### STORED DATA

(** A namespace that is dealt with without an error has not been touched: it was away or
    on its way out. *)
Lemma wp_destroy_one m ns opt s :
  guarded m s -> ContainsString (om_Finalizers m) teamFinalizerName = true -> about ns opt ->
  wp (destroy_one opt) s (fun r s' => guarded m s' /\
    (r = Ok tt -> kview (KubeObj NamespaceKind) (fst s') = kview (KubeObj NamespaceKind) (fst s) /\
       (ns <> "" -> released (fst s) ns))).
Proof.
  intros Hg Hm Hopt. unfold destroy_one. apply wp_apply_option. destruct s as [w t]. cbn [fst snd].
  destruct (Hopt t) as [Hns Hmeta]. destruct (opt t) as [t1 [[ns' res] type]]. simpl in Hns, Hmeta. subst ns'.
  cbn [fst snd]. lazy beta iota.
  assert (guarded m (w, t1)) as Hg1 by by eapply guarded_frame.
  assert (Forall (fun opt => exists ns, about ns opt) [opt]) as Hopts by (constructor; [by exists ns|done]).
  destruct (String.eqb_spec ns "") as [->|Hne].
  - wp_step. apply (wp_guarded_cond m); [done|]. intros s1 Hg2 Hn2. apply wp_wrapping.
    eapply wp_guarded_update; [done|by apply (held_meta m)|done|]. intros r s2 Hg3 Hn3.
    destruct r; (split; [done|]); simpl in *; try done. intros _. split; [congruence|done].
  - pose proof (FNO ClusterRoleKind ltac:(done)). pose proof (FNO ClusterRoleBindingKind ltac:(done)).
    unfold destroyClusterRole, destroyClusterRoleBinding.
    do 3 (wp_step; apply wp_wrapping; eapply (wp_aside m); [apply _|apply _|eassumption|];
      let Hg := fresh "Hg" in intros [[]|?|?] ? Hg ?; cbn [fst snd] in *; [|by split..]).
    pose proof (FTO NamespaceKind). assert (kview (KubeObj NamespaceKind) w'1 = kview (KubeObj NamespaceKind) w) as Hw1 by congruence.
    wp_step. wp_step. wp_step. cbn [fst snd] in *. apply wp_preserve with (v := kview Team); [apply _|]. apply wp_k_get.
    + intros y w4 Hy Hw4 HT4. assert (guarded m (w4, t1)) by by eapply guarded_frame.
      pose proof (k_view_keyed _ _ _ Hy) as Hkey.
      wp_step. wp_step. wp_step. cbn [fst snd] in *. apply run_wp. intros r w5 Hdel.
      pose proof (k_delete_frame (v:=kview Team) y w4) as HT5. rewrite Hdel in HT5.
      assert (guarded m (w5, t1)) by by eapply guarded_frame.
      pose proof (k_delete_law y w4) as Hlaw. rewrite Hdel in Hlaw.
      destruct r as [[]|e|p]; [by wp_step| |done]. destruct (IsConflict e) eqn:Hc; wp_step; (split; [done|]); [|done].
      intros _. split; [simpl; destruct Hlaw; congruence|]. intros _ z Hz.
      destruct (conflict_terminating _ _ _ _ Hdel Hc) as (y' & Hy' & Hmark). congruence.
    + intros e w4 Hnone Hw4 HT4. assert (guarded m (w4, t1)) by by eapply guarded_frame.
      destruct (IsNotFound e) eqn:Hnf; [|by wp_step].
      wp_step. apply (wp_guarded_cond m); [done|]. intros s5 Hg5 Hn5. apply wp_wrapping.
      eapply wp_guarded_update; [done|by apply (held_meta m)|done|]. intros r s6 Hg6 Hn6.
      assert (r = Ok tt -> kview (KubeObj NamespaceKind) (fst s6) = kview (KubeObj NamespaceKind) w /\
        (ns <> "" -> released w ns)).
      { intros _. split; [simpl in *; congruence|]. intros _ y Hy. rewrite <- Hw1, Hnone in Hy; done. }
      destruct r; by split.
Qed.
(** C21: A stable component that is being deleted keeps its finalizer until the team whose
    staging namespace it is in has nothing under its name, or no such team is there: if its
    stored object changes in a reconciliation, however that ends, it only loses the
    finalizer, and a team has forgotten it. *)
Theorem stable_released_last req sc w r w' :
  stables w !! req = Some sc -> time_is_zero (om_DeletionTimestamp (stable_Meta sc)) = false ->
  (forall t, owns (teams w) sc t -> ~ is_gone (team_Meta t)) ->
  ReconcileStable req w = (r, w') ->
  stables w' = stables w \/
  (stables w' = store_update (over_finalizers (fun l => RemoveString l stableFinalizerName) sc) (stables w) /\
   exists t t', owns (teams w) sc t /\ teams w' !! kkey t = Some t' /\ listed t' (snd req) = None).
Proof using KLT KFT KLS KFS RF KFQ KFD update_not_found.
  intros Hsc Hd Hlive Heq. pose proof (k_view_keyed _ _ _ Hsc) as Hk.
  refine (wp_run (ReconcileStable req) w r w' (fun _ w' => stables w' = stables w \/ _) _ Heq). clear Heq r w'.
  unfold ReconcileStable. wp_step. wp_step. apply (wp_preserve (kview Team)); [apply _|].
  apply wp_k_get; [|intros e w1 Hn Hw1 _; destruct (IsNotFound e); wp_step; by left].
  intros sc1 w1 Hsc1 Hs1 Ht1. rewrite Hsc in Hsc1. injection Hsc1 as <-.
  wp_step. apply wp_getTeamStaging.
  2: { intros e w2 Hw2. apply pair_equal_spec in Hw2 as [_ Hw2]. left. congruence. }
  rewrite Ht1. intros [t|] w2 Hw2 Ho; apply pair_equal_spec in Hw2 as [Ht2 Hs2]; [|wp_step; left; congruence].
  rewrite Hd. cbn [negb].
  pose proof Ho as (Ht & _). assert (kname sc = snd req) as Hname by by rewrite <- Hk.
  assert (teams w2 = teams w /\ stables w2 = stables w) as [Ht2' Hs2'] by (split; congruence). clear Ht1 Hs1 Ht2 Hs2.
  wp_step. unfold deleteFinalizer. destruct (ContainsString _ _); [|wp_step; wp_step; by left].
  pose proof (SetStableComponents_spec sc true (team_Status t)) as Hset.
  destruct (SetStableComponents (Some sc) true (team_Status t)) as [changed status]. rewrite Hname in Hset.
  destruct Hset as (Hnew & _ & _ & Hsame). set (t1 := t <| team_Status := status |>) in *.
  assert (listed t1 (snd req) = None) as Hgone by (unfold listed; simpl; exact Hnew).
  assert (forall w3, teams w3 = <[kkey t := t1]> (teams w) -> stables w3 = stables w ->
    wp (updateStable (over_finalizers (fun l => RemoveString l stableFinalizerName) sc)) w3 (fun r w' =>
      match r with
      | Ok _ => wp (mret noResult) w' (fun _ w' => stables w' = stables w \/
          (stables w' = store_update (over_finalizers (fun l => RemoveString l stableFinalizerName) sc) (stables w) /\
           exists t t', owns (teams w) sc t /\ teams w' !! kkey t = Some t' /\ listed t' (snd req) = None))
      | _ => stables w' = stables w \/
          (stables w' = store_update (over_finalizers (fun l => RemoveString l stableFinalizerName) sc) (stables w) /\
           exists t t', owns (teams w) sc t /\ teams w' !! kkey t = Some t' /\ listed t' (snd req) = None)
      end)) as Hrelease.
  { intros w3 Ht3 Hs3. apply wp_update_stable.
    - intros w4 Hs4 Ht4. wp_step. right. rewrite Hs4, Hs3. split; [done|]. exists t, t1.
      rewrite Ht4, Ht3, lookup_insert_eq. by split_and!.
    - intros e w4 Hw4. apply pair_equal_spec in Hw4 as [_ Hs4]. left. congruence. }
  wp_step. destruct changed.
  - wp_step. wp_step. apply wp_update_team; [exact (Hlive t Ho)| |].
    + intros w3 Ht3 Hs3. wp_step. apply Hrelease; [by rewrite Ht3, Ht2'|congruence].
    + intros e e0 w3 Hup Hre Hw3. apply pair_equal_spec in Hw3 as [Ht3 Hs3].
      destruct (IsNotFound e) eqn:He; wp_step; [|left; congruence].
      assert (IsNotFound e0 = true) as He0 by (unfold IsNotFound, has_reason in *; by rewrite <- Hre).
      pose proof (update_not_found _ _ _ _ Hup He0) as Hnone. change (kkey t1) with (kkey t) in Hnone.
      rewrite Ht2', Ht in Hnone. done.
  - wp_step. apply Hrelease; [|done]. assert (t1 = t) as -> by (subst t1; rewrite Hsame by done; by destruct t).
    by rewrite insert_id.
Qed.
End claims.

######

## ACTIVITY
Produce only the lines from the line containing "(fst s) ns)))." through the line containing "let Hg := fresh", inclusive of both, exactly as they stand in the entries above.

## RESULT
       (ns <> "" -> released (fst s) ns))).
Proof.
  intros Hg Hm Hopt. unfold destroy_one. apply wp_apply_option. destruct s as [w t]. cbn [fst snd].
  destruct (Hopt t) as [Hns Hmeta]. destruct (opt t) as [t1 [[ns' res] type]]. simpl in Hns, Hmeta. subst ns'.
  cbn [fst snd]. lazy beta iota.
  assert (guarded m (w, t1)) as Hg1 by by eapply guarded_frame.
  assert (Forall (fun opt => exists ns, about ns opt) [opt]) as Hopts by (constructor; [by exists ns|done]).
  destruct (String.eqb_spec ns "") as [->|Hne].
  - wp_step. apply (wp_guarded_cond m); [done|]. intros s1 Hg2 Hn2. apply wp_wrapping.
    eapply wp_guarded_update; [done|by apply (held_meta m)|done|]. intros r s2 Hg3 Hn3.
    destruct r; (split; [done|]); simpl in *; try done. intros _. split; [congruence|done].
  - pose proof (FNO ClusterRoleKind ltac:(done)). pose proof (FNO ClusterRoleBindingKind ltac:(done)).
    unfold destroyClusterRole, destroyClusterRoleBinding.
    do 3 (wp_step; apply wp_wrapping; eapply (wp_aside m); [apply _|apply _|eassumption|];
      let Hg := fresh "Hg" in intros [[]|?|?] ? Hg ?; cbn [fst snd] in *; [|by split..]).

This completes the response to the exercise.